▸ **DATASET RECORDS**
#####

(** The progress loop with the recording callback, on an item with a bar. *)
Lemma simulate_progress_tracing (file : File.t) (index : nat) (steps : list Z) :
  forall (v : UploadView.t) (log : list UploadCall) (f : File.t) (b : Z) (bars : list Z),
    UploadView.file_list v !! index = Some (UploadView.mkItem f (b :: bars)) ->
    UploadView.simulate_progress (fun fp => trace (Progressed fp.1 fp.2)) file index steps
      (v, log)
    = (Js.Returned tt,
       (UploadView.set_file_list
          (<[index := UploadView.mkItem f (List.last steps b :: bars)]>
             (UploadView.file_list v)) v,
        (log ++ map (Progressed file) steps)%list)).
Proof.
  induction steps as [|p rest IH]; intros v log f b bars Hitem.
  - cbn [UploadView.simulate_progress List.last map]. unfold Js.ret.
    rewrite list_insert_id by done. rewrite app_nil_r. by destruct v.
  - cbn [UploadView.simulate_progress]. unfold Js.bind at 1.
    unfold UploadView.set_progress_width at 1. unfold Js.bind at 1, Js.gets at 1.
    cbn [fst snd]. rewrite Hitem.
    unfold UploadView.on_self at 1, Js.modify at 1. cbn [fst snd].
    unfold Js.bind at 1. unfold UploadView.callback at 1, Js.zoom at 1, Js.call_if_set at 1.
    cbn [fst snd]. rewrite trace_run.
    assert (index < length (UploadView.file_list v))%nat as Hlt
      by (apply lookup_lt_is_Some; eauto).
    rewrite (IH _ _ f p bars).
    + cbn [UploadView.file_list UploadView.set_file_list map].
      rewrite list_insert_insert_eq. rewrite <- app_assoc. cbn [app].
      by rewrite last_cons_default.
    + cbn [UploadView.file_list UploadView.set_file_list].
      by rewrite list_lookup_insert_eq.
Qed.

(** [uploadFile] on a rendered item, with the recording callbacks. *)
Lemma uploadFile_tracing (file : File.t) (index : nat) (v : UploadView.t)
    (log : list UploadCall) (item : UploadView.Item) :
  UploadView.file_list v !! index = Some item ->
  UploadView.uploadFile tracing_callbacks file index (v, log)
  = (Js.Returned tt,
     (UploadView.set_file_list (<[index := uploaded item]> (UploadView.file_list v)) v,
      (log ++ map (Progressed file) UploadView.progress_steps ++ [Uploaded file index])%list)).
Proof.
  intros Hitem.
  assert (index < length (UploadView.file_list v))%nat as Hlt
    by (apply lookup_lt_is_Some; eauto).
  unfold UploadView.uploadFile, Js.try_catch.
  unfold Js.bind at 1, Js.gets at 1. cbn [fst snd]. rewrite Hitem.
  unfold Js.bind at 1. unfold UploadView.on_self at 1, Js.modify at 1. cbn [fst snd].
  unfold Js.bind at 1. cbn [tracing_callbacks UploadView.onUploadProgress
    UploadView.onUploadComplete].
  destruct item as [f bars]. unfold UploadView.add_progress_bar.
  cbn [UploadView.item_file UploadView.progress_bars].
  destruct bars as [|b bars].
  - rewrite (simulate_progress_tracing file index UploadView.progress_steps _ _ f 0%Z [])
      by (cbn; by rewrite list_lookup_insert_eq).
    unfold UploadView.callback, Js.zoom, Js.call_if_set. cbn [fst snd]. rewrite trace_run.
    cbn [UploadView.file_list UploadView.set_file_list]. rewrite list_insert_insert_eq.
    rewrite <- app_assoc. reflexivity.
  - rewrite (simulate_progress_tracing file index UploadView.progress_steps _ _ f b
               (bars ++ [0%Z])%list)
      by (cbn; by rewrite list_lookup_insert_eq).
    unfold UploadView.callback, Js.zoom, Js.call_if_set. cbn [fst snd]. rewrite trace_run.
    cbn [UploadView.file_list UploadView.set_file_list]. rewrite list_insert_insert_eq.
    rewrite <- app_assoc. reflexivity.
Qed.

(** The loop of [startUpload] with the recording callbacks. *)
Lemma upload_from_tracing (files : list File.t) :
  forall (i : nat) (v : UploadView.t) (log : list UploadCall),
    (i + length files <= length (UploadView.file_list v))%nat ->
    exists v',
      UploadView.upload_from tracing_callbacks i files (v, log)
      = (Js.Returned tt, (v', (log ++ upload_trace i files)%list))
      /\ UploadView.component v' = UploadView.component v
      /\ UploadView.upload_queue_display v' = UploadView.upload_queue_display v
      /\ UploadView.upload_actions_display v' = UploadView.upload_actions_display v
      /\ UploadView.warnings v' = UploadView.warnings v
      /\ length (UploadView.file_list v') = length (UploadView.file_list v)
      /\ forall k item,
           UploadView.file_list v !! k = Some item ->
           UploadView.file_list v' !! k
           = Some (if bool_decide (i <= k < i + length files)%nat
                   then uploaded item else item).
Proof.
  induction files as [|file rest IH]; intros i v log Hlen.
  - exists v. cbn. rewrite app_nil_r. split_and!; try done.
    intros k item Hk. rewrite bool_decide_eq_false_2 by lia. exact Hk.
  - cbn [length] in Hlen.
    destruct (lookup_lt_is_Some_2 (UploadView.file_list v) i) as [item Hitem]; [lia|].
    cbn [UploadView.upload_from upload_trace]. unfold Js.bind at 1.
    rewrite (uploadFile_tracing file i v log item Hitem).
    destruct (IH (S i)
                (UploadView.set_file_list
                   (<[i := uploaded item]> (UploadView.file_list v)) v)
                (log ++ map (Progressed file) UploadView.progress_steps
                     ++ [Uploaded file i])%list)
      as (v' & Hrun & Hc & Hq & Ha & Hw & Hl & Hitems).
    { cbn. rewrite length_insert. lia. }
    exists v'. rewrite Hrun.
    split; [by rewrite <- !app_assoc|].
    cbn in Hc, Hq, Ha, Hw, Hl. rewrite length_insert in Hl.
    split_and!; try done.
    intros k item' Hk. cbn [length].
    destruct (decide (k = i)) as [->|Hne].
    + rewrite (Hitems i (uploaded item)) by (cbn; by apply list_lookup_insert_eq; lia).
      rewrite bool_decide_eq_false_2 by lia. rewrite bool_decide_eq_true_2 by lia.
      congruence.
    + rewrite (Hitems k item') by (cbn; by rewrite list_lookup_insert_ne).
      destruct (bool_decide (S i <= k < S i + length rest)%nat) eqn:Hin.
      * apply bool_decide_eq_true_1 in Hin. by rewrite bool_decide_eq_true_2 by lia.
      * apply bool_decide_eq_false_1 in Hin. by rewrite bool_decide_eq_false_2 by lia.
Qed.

#####

▸ **PROBLEM REQUIREMENTS**
Report the number of lines in these entries that hold the word "Hrun". Add nothing else.

▸ **FINISHED EXERCISE**
2